[Paper] [Doc] [Model] [Datasets] [Config, Training and Inference] [Benchmark]
Connectionist temporal classification (CTC)-based scene text recognition (STR) methods, e.g., SVTR, are widely employed in OCR applications, mainly due to their simple architecture, which only contains a visual model and a CTC-aligned linear classifier, and therefore fast inference. However, they generally have worse accuracy than encoder-decoder-based methods (EDTRs), particularly in challenging scenarios. In this paper, we propose SVTRv2, a CTC model that beats leading EDTRs in both accuracy and inference speed. SVTRv2 introduces novel upgrades to handle text irregularity and utilize linguistic context, which endows it with the capability to deal with challenging and diverse text instances. First, a multi-size resizing (MSR) strategy is proposed to adaptively resize the text and maintain its readability. Meanwhile, we introduce a feature rearrangement module (FRM) to ensure that visual features accommodate the alignment requirement of CTC well, thus alleviating the alignment puzzle. Second, we propose a semantic guidance module (SGM). It integrates linguistic context into the visual model, allowing it to leverage language information for improved accuracy. Moreover, SGM can be omitted at the inference stage and would not increase the inference cost. We evaluate SVTRv2 in both standard and recent challenging benchmarks, where SVTRv2 is fairly compared with 24 mainstream STR models across multiple scenarios, including different types of text irregularity, languages, and long text. The results indicate that SVTRv2 surpasses all the EDTRs across the scenarios in terms of accuracy and speed.
Recent research shows that STR models' performance can be been significantly improved by leveraging large-scale real-world datasets. However, many previous methods are trained on synthetic datasets, which fail to reflect their performance in real-world scenarios. Additionally, recent approaches have used different real-world datasets and inconsistent evaluation protocols, making it difficult to compare their performance.
To this end, we established a unified benchmark to re-train and evaluate mainstream STR methods.
First, to evaluate the performance of STR methods across diverse scenarios, we selected Union14M-Benchmarks as the test set. This benchmark includes a variety of complex scenarios. Additionally, we reported results on six test sets (Common Benchmarks) used in previous studies. For the training set, we used the large-scale real-world training dataset Union14M-L. To avoid data leakage, we filtered out the overlapping samples between Union14M-L (training set) and Union14M-L-Benchmark (Test set), resulting in the Union14M-L-Filter training dataset.
Furthermore, previous methods used inconsistent hyperparameter settings during training, which contributed to variations in their performance. To ensure reliable evaluation, we standardized key settings that significantly affect accuracy, such as the number of training epochs, data augmentation strategies, input size, and evaluation strategies. This ensures the reliability of our results.

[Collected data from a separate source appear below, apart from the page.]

(* ===== verification/Sleeplock.v ===== *)
(** Sleep locks, kernel/sleeplock.c, as one thread sees them: acquiresleep of a
    lock that is taken would sleep until another thread releases it.  The
    functions work on a lock inside a larger state, given how to read and to
    replace it there. *)
From S2P Require Import Prelude.
Local Open Scope Z_scope.

Record sleeplock := mkSleep { sl_locked : Z; sl_name : string; sl_pid : Z }.

Definition initsleeplock (name : string) : sleeplock := mkSleep 0 name 0.

Section Operations.
Context {S : Type} (inner : lock) (get : S -> sleeplock) (set : sleeplock -> S -> S) (pid : S -> Z).

Definition acquiresleep : M S unit :=
  acquire inner;;
  lk ← gets get;
  if decide (sl_locked lk <> 0) then blocked "acquiresleep"
  else
    p ← gets pid;
    modify (set (mkSleep 1 (sl_name lk) p));;
    release inner.

Definition releasesleep : M S unit :=
  acquire inner;;
  lk ← gets get;
  modify (set (mkSleep 0 (sl_name lk) 0));;
  release inner.

Definition holdingsleep : M S bool :=
  acquire inner;;
  lk ← gets get;
  p ← gets pid;
  release inner;;
  mret (negb (sl_locked lk =? 0) && (sl_pid lk =? p)).

Lemma acquiresleep_wp L s :
  inner ∉ L -> sl_locked (get s) = 0 ->
  wp acquiresleep L s (fun _ s' => s' = set (mkSleep 1 (sl_name (get s)) (pid s)) s).
Proof.
  intros Hl Hz. unfold acquiresleep. wstep. wstep. apply wpl_acquire; [done|]. wsteps. wfalse; [|lia].
  wsteps. done.
Qed.

Lemma acquiresleep_blocks L s :
  inner ∉ L -> sl_locked (get s) <> 0 -> acquiresleep L s = Blocked "acquiresleep".
Proof.
  intros Hl Hz. unfold acquiresleep, mbind, M_bind, acquire, gets. rewrite decide_False by done.
  by rewrite decide_True.
Qed.

Lemma releasesleep_wp L s :
  inner ∉ L -> wp releasesleep L s (fun _ s' => s' = set (mkSleep 0 (sl_name (get s)) 0) s).
Proof. intros Hl. unfold releasesleep. wstep. wstep. apply wpl_acquire; [done|]. wsteps. done. Qed.

Lemma holdingsleep_wp L s :
  inner ∉ L -> wp holdingsleep L s (fun r s' => s' = s /\
    r = negb (sl_locked (get s) =? 0) && (sl_pid (get s) =? pid s)).
Proof. intros Hl. unfold holdingsleep. wstep. wstep. apply wpl_acquire; [done|]. wsteps. done. Qed.
End Operations.
(** A request that the device failed stops the machine. *)
Lemma virtio_disk_intr_error L s i :
  vdisk_lock ∉ L -> used_idx s <> used_ring_idx s ->
  used_ring s !! Z.to_nat (used_idx s mod NUM) = Some i -> info_status (info s i) <> 0 ->
  panics virtio_disk_intr L s "virtio_disk_intr status".
Proof.
  intros HL Hne Hid Hst. unfold virtio_disk_intr. apply panics_bind, wpl_acquire; [done|].
  apply panics_bind. wsteps. unfold panics, mbind, M_bind. cbn [loop]. unfold mbind, M_bind, gets. cbn beta iota.
  change (id s) with s. rewrite decide_False by done. rewrite Hid. cbn. by rewrite decide_True.
Qed.

(** * Descriptors *)

(** Only descriptors in [P], the free flags and the wakeups may differ. *)
Record touched (P : Z -> Prop) (s s' : disk) : Prop := {
  to_desc : forall i, ~ P i -> desc s' i = desc s i;
  to_avail : avail_idx s' = avail_idx s /\ avail_ring s' = avail_ring s;
  to_used : used_ring_idx s' = used_ring_idx s /\ used_ring s' = used_ring s /\ used_idx s' = used_idx s;
  to_rest : info s' = info s /\ ops s' = ops s /\ bufs s' = bufs s
}.

Lemma touched_refl P s : touched P s s.
Proof. by split. Qed.

Lemma disk_touched_trans (P Q R : Z -> Prop) s s1 s2 : touched P s s1 -> touched Q s1 s2 -> (forall i, P i \/ Q i -> R i) -> touched R s s2.
Proof.
  intros [A1 [A2 A2'] (A3 & A3' & A3'') (A4 & A4' & A4'')] [B1 [B2 B2'] (B3 & B3' & B3'') (B4 & B4' & B4'')] HR.
  split; [|split; congruence|split_and!; congruence|split_and!; congruence]. intros i Hi. rewrite B1, A1; naive_solver.
Qed.

Lemma alloc_desc_wp L s : wp alloc_desc L s (fun r s' =>
  touched (fun _ => False) s s' /\ wakeups s' = wakeups s /\ desc s' = desc s /\
  ((0 <= r < NUM /\ free s r = true /\ free s' = <[r := false]> (free s)) \/
   (r = -1 /\ free s' = free s /\ forall i, 0 <= i < NUM -> free s i = false))).
Proof.
  unfold alloc_desc, set_free. wsteps. destruct (find_idx (free s) (seqZ 0 NUM)) as [k|] eqn:E; wsteps; (split; [done|]); (split; [done|]).
  - do 2 (split; [done|]). apply find_idx_Some in E as [(x & Hx & Hf) _]. apply lookup_seqZ in Hx as [-> Hk]. rewrite Z.add_0_l in Hf.
    left. split; [lia|]. done.
  - do 2 (split; [done|]). right. split; [done|]. split; [done|]. intros i Hi. apply (proj1 (find_idx_None _ _) E). apply elem_of_seqZ. lia.
Qed.

Lemma free_desc_wp i L s : i < NUM -> free s i = false -> wp (free_desc i) L s (fun _ s' =>
  touched (fun j => j = i) s s' /\ desc s' i = zero_desc /\ free s' = <[i := true]> (free s)).
Proof.
  intros Hi Hf. unfold free_desc, set_desc, set_free, wakeup. wstep. wfalse; [|lia]. wsteps. rewrite Hf. wsteps. split; [done|].
  split; [|split; [cbn; by rewrite fn_lookup_insert|done]]. split; cbn; try done. intros j Hj. by rewrite fn_lookup_insert_ne.
Qed.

Subsequently, we trained 24 reproduced STR methods and SVTRv2 using the Union14M-L-Filter dataset and evaluated their performance on both Common Benchmarks and Union14M-L-Benchmark.
- Unified Training Set: All models are trained from scratch on a unified dataset named Union14M-L-Filter. This dataset was derived from Union14M-L, with certain adjustments for filtering.
- Composition of Datasets: The training dataset includes different categories of samples, categorized as Easy, Medium, Hard, Norm, and Challenging.
- Union14M-L: Contains 3,230,742 images in total.
- Union14M-L-Filter: The filtered version contains 3,224,143 images.
- Overlap with Union14M-Benchmarks: Only 6,599 images overlap between Union14M-L and the benchmark datasets used for evaluation.
Easy | Medium | Hard | Norm | Challenging | Total | |
---|---|---|---|---|---|---|
Union14M-L | 2,076,161 | 145,525 | 308,025 | 218,154 | 482,877 | 3,230,742 |
Union14M-L-Filter | 2,073,822 | 144,677 | 306,771 | 217,070 | 481,803 | 3,224,143 |
- Common Test Set:
Previous methods have primarily been evaluated on this set. While it includes some irregular text, the datasets are not highly challenging (e.g., little curva or rotation). Models trained on synthetic datasets often perform well here.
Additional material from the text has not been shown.